On 1/6/2017 11:15 PM, David Spain wrote:
On 1/6/2017 9:31 PM, Scott M. Kozel wrote:
On Thursday, December 29, 2016 at 10:10:35 PM UTC-5, Fred J. McCall
wrote:
"Scott M. Kozel" wrote:

Likewise nobody has ever tested a cobalt bomb. A cobalt bomb
would blow up one third of the world, so there is no place to
safely test one.

Don't be silly. The cobalt adds nothing to the explosion.

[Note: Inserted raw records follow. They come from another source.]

(* ===== verification/DepComplete.v ===== *)
(** * The recorded dependents are complete

    [_build_dep] and [_add_choice_deps] add every symbol and choice to the
    dependents of everything its values read: they establish [deps_ok], on which
    invalidation relies. *)
From S2P Require Import Prelude PyStr Model Eval EvalSpec EvalRefine EvalDet SetValue Finalize Tables Checks Fpspy.

(** ** Configurations that differ in their dependents only *)

Record same_but_deps (cfg cfg' : Config) : Prop := {
  sb_sym : forall s, set_sym_dependents [] (sym cfg' s) = set_sym_dependents [] (sym cfg s);
  sb_choice : forall c, set_ch_dependents [] (chc cfg' c) = set_ch_dependents [] (chc cfg c);
  sb_node : forall n, node cfg' n = node cfg n;
  sb_consts : (c_n cfg', c_m cfg', c_y cfg', c_modules cfg') = (c_n cfg, c_m cfg, c_y cfg, c_modules cfg);
  sb_defined : c_unique_defined_syms cfg' = c_unique_defined_syms cfg;
  sb_choices : c_unique_choices cfg' = c_unique_choices cfg;
  sb_size : length (c_syms cfg') = length (c_syms cfg) /\ length (c_choices cfg') = length (c_choices cfg);
}.

#[export] Instance same_but_deps_preorder : PreOrder same_but_deps.
Proof.
  split; [by split|]. intros x y z [A1 A2 A3 A4 A5 A6 [A7 A8]] [B1 B2 B3 B4 B5 B6 [B7 B8]].
  split; intros; rewrite ?B1, ?B2, ?B3, ?B4, ?B5, ?B6, ?B7, ?B8; auto.
Qed.

(** The item exists *)
Definition in_tables (cfg : Config) (i : item) : Prop :=
  match i with ISym s => (s < length (c_syms cfg))%nat | IChoice c => (c < length (c_choices cfg))%nat end.

Lemma elem_of_set_add x y l : y ∈ set_add x l <-> y = x \/ y ∈ l.
Proof.
  unfold set_add. case_bool_decide as H; [split; [by right|intros [->|?]; done]|]. rewrite elem_of_app, list_elem_of_singleton. tauto.
Qed.

(** One more dependent, of an item that exists *)
Lemma dependents_add sc i cfg j z :
  z ∈ dependents (add_dependent sc i cfg) j <-> z ∈ dependents cfg j \/ (z = sc /\ j = i /\ in_tables cfg i).
Proof.
  destruct i as [s|c], j as [s'|c']; simpl; try (split; [by left|intros [?|(_ & ? & _)]; [done|congruence]]).
  - rewrite sym_upd. destruct (decide _) as [[-> Hl]|Hn].
    + cbn [sym_dependents set_sym_dependents]. rewrite elem_of_set_add. tauto.
    + split; [by left|]. intros [?|(_ & [= ->] & ?)]; [done|]. by destruct Hn.
  - rewrite chc_upd. destruct (decide _) as [[-> Hl]|Hn].
    + cbn [ch_dependents set_ch_dependents]. rewrite elem_of_set_add. tauto.
    + split; [by left|]. intros [?|(_ & [= ->] & ?)]; [done|]. by destruct Hn.
Qed.

Lemma same_add sc i cfg : same_but_deps cfg (add_dependent sc i cfg).
Proof.
  destruct i as [s|c]; simpl; split; intros; try done; rewrite ?sym_upd, ?chc_upd; try (by case_decide);
    simpl; rewrite ?length_alter; done.
Qed.

(** ** What [_depend_on] records *)

(** Constants have no dependents *)
Definition recorded (cfg : Config) (i : item) : Prop :=
  in_tables cfg i /\ match i with ISym s => sym_is_constant (sym cfg s) = false | IChoice _ => True end.

(** The symbols and choices of an expression *)
Definition expr_deps (e : expr) : list item := map item_of (expr_reads e).

Lemma same_tables cfg cfg' i : same_but_deps cfg cfg' -> in_tables cfg' i <-> in_tables cfg i.
Proof. intros [_ _ _ _ _ _ [H1 H2]]. destruct i; simpl; by rewrite ?H1, ?H2. Qed.
Lemma same_recorded cfg cfg' i : same_but_deps cfg cfg' -> recorded cfg' i <-> recorded cfg i.
Proof.
  intros H. unfold recorded. rewrite (same_tables _ _ _ H). destruct i as [s|c]; [|done].
  change (sym_is_constant (sym cfg' s)) with (sym_is_constant (set_sym_dependents [] (sym cfg' s))).
  by rewrite (sb_sym _ _ H).
Qed.

(** [cfg'] is [cfg] with the dependent [sc] at the items that satisfy [P] *)
Definition adds (cfg cfg' : Config) (P : item -> item -> Prop) : Prop :=
  same_but_deps cfg cfg' /\ forall j z, z ∈ dependents cfg' j <-> z ∈ dependents cfg j \/ P j z.

Lemma adds_none cfg P : (forall j z, ~ P j z) -> adds cfg cfg P.
Proof. intros H. split; [reflexivity|]. intros j z. specialize (H j z). tauto. Qed.
Lemma adds_trans c1 c2 c3 P Q R : adds c1 c2 P -> adds c2 c3 Q -> (forall j z, R j z <-> P j z \/ Q j z) -> adds c1 c3 R.
Proof.
  intros [S1 H1] [S2 H2] HR. split; [by transitivity c2|]. intros j z. rewrite H2, H1, HR. tauto.
Qed.

Lemma adds_item sc i cfg : adds cfg (depend_on_item sc i cfg) (fun j z => z = sc /\ j = i /\ recorded cfg i).
Proof.
  assert (Hadd : adds cfg (add_dependent sc i cfg) (fun j z => z = sc /\ j = i /\ in_tables cfg i))
    by (split; [apply same_add|intros; apply dependents_add]).
  unfold depend_on_item, recorded. destruct i as [s|c].
  - destruct (sym_is_constant _) eqn:Hc.
    + apply adds_none. by intros j z (_ & _ & _ & [=]).
    + destruct Hadd as [S H]. split; [done|]. intros j z. rewrite H. tauto.
  - destruct Hadd as [S H]. split; [done|]. intros j z. rewrite H. tauto.
Qed.

Lemma adds_expr sc e : forall cfg,
  adds cfg (depend_on sc e cfg) (fun j z => z = sc /\ In j (expr_deps e) /\ recorded cfg j).
Proof.
  unfold expr_deps.
  induction e as [i|e1 IH1 e2 IH2|e1 IH1 e2 IH2|e IH|r s1 s2]; intros cfg; cbn [depend_on expr_reads].
  - pose proof (adds_item sc i cfg) as [S H]. split; [done|]. intros j z. rewrite H.
    destruct i; simpl; intuition (subst; auto; congruence).
  - eapply adds_trans; [apply IH1|apply IH2|]. intros j z. rewrite map_app, in_app_iff.
    rewrite (same_recorded cfg (depend_on sc e1 cfg)) by apply IH1. tauto.
  - eapply adds_trans; [apply IH1|apply IH2|]. intros j z. rewrite map_app, in_app_iff.
    rewrite (same_recorded cfg (depend_on sc e1 cfg)) by apply IH1. tauto.
  - apply IH.
  - eapply adds_trans; [exact (adds_item sc (ISym s1) cfg)|exact (adds_item sc (ISym s2) _)|]. intros j z.
    cbv beta. rewrite (same_recorded cfg (depend_on_item sc (ISym s1) cfg)) by apply adds_item. simpl.
    intuition (subst; auto).
Qed.

Lemma adds_exprs sc l : forall cfg,
  adds cfg (depend_on_list sc l cfg) (fun j z => z = sc /\ In j (flat_map expr_deps l) /\ recorded cfg j).
Proof.
  induction l as [|e l IH]; intros cfg; [apply adds_none; by intros j z (_ & [] & _)|].
  eapply adds_trans; [apply adds_expr|apply IH|]. intros j z. simpl. rewrite in_app_iff.
  rewrite (same_recorded cfg (depend_on sc e cfg)) by apply adds_expr. tauto.
Qed.

(** A loop over symbols or choices *)
Lemma adds_fold {A} (f : Config -> A -> Config) (P : Config -> A -> item -> item -> Prop) l :
  (forall c a, adds c (f c a) (P c a)) ->
  (forall c c' a j z, same_but_deps c c' -> P c' a j z <-> P c a j z) ->
  forall cfg, adds cfg (foldl f cfg l) (fun j z => exists a, In a l /\ P cfg a j z).
Proof.
  intros Hf HP. induction l as [|a l IH]; intros cfg; [apply adds_none; by intros j z (a & [] & _)|].
  eapply adds_trans; [apply Hf|apply IH|]. intros j z. split.
  - intros (b & [<-|Hb] & H); [by left|]. right. exists b. split; [done|]. by apply (HP cfg (f cfg a)); [apply Hf|].
  - intros [H|(b & Hb & H)]; [exists a; split; [by left|done]|]. exists b. split; [by right|].
    by apply (HP cfg) in H; [|apply Hf].
Qed.

(** ** What values read does not depend on the dependents *)

Section Same.
Context (cfg cfg' : Config) (S : same_but_deps cfg cfg').

Lemma same_sym_field {A} (f : Symbol -> A) s : (forall x, f (set_sym_dependents [] x) = f x) -> f (sym cfg' s) = f (sym cfg s).
Proof. intros Hf. by rewrite <- (Hf (sym cfg' s)), (sb_sym _ _ S), Hf. Qed.
Lemma same_choice_field {A} (f : Choice -> A) c : (forall x, f (set_ch_dependents [] x) = f x) -> f (chc cfg' c) = f (chc cfg c).
Proof. intros Hf. by rewrite <- (Hf (chc cfg' c)), (sb_choice _ _ S), Hf. Qed.

Lemma same_static i : is_static cfg' i = is_static cfg i.
Proof. destruct i; simpl; by rewrite ?(sb_defined _ _ S), ?(sb_choices _ _ S). Qed.
Lemma same_prompt_conds ns : prompt_conds cfg' ns = prompt_conds cfg ns.
Proof. unfold prompt_conds. apply flat_map_ext. intros n. by rewrite (sb_node _ _ S). Qed.
Lemma same_prompt_reads ns : prompt_reads cfg' ns = prompt_reads cfg ns.
Proof. unfold prompt_reads. apply flat_map_ext. intros n. by rewrite (sb_node _ _ S). Qed.
Lemma same_has_prompt s : has_prompt cfg' s = has_prompt cfg s.
Proof.
  unfold has_prompt. rewrite (same_sym_field sym_nodes) by done.
  induction (sym_nodes (sym cfg s)) as [|n l IH]; simpl; [done|]. by rewrite (sb_node _ _ S), IH.
Qed.
Lemma same_tri_const s : is_tri_const cfg' s = is_tri_const cfg s.
Proof. unfold is_tri_const. pose proof (sb_consts _ _ S) as [= -> -> -> _]. done. Qed.
Lemma same_sym_exprs s : sym_dep_exprs cfg' s = sym_dep_exprs cfg s.
Proof.
  unfold sym_dep_exprs. rewrite same_prompt_conds, (same_sym_field sym_nodes), (same_sym_field sym_defaults),
    (same_sym_field sym_rev_dep), (same_sym_field sym_weak_rev_dep), (same_sym_field sym_ranges),
    (same_sym_field sym_direct_dep) by done. done.
Qed.
Lemma same_choice_exprs c : choice_dep_exprs cfg' c = choice_dep_exprs cfg c.
Proof.
  unfold choice_dep_exprs. by rewrite same_prompt_conds, (same_choice_field ch_nodes), (same_choice_field ch_defaults) by done.
Qed.

Lemma same_type_reads s : type_reads cfg' s = type_reads cfg s.
Proof.
  unfold type_reads. pose proof (sb_consts _ _ S) as [= _ _ _ Hm].
  by rewrite Hm, (same_sym_field sym_orig_type), (same_sym_field sym_choice).
Qed.
Lemma same_ctype_reads c : ctype_reads cfg' c = ctype_reads cfg c.
Proof.
  unfold ctype_reads. pose proof (sb_consts _ _ S) as [= _ _ _ Hm]. by rewrite Hm, (same_choice_field ch_orig_type).
Qed.
Lemma same_vreads q : vreads cfg' q = vreads cfg q.
Proof.
  destruct q as [s|s|s|c|c|c]; unfold vreads, fixed, reads; rewrite ?same_tri_const, ?same_has_prompt,
    ?same_type_reads, ?same_ctype_reads, ?same_prompt_reads, ?(same_sym_field sym_orig_type), ?(same_sym_field sym_choice),
    ?(same_sym_field sym_defaults), ?(same_sym_field sym_weak_rev_dep), ?(same_sym_field sym_direct_dep),
    ?(same_sym_field sym_rev_dep), ?(same_sym_field sym_ranges), ?(same_sym_field sym_nodes),
    ?(same_choice_field ch_nodes), ?(same_choice_field ch_syms), ?(same_choice_field ch_defaults) by done; done.
Qed.
Lemma same_item_reads i : item_reads cfg' i = item_reads cfg i.
Proof.
  destruct i as [s|c]; unfold item_reads; rewrite !same_vreads; f_equal.
  - unfold areads. by rewrite same_has_prompt, same_type_reads, (same_sym_field sym_rev_dep), (same_sym_field sym_weak_rev_dep).
  - unfold careads. by rewrite same_ctype_reads.
Qed.
End Same.

(** ** What the menu tree and the parser provide *)

(** The references of a configuration before [_build_dep]; [flat_map expr_deps] of
    the expressions of an object are the objects they mention *)
Record linked (cfg : Config) : Prop := {
  lk_empty : forall i, dependents cfg i = [];
  lk_sym : forall s, s ∈ c_unique_defined_syms cfg -> (s < length (c_syms cfg))%nat;
  lk_choice : forall c, c ∈ c_unique_choices cfg -> (c < length (c_choices cfg))%nat;
  lk_const : forall s, sym_is_constant (sym cfg s) = true \/ is_tri_const cfg s = true -> is_static cfg (ISym s) = true;
  lk_undefined : forall s, is_static cfg (ISym s) = true -> sym_nodes (sym cfg s) = [] /\ sym_choice (sym cfg s) = None
    /\ (sym_orig_type (sym cfg s) = UNKNOWN \/ is_tri_const cfg s = true /\ sym_orig_type (sym cfg s) = TRISTATE);
  lk_no_choice : forall c, is_static cfg (IChoice c) = true -> ch_nodes (chc cfg c) = [] /\ ch_syms (chc cfg c) = []
    /\ ch_defaults (chc cfg c) = [] /\ ch_orig_type (chc cfg c) <> TRISTATE;
  lk_in_choice : forall s c, sym_choice (sym cfg s) = Some c -> In s (ch_syms (chc cfg c))
    /\ is_static cfg (IChoice c) = false /\ In (IChoice c) (flat_map expr_deps (sym_dep_exprs cfg s));
  lk_default : forall c s cond, In (ESym s, cond) (ch_defaults (chc cfg c)) -> In s (ch_syms (chc cfg c));
}.

Section Complete.
Context (cfg : Config) (LK : linked cfg).

(** What a value reads is the object itself, the modules symbol, or mentioned *)
Definition noted (s : symid) (q : query) : Prop :=
  item_of q = ISym s \/ item_of q = ISym (c_modules cfg) \/ In (item_of q) (flat_map expr_deps (sym_dep_exprs cfg s)).

Lemma noted_expr s e q : In e (sym_dep_exprs cfg s) -> In q (expr_reads e) -> noted s q.
Proof. intros He Hq. right; right. apply in_flat_map. exists e. split; [done|]. by apply in_map. Qed.
Lemma noted_item s e q : In e (sym_dep_exprs cfg s) -> (exists q', In q' (expr_reads e) /\ item_of q' = item_of q) -> noted s q.
Proof. intros He (q' & Hq & E). unfold noted. rewrite <- E. by eapply noted_expr. Qed.

Lemma dep_exprs_prompts s q : In q (prompt_reads cfg (sym_nodes (sym cfg s))) -> noted s q.
Proof.
  unfold prompt_reads. rewrite in_flat_map. intros (n & Hn & Hq). destruct (nd_prompt (node cfg n)) as [[p cond]|] eqn:E; [|done].
  apply (noted_expr s cond); [|done]. unfold sym_dep_exprs. apply in_app_iff. left. apply in_flat_map. exists n.
  rewrite E. split; [done|by left].
Qed.
Lemma dep_exprs_defaults s d cond : In (d, cond) (sym_defaults (sym cfg s)) ->
  In d (sym_dep_exprs cfg s) /\ In cond (sym_dep_exprs cfg s).
Proof.
  intros H. unfold sym_dep_exprs. rewrite !in_app_iff, !in_flat_map. split; right; left; exists (d, cond); simpl; auto.
Qed.
Lemma dep_exprs_ranges s low high cond : In (low, high, cond) (sym_ranges (sym cfg s)) ->
  In (ESym low) (sym_dep_exprs cfg s) /\ In (ESym high) (sym_dep_exprs cfg s) /\ In cond (sym_dep_exprs cfg s).
Proof.
  intros H. unfold sym_dep_exprs. rewrite !in_app_iff, !in_flat_map.
  split_and!; right; right; right; left; exists (low, high, cond); simpl; auto.
Qed.
Lemma dep_exprs_deps s : In (sym_rev_dep (sym cfg s)) (sym_dep_exprs cfg s)
  /\ In (sym_weak_rev_dep (sym cfg s)) (sym_dep_exprs cfg s) /\ In (sym_direct_dep (sym cfg s)) (sym_dep_exprs cfg s).
Proof. unfold sym_dep_exprs. rewrite !in_app_iff. simpl. tauto. Qed.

The way it was explained was that a large hydrogen bomb is encased
in a cobalt casing, and when it detonates a fission-fusion-fission
reaction takes place, and the explosion is so large that it would
blow up one third of the world.

In the past war planners worked scenarios such as "which city will
we blow up", or "whose country will we blow up". With a cobalt bomb
the question would be "whose one third of the world will we blow up".


A short off-topic post:

Fission-fusion-fission is the normal process for a hydrogen bomb to
begin with. The majority yield of an H-bomb of the Ulam-Teller design[1]
is derived by fast fission of its natural Uranium tamper jacket of U238
because of bombardment by high energy neutrons from the fusion of
lithium deuteride acting as the solid fusion fuel.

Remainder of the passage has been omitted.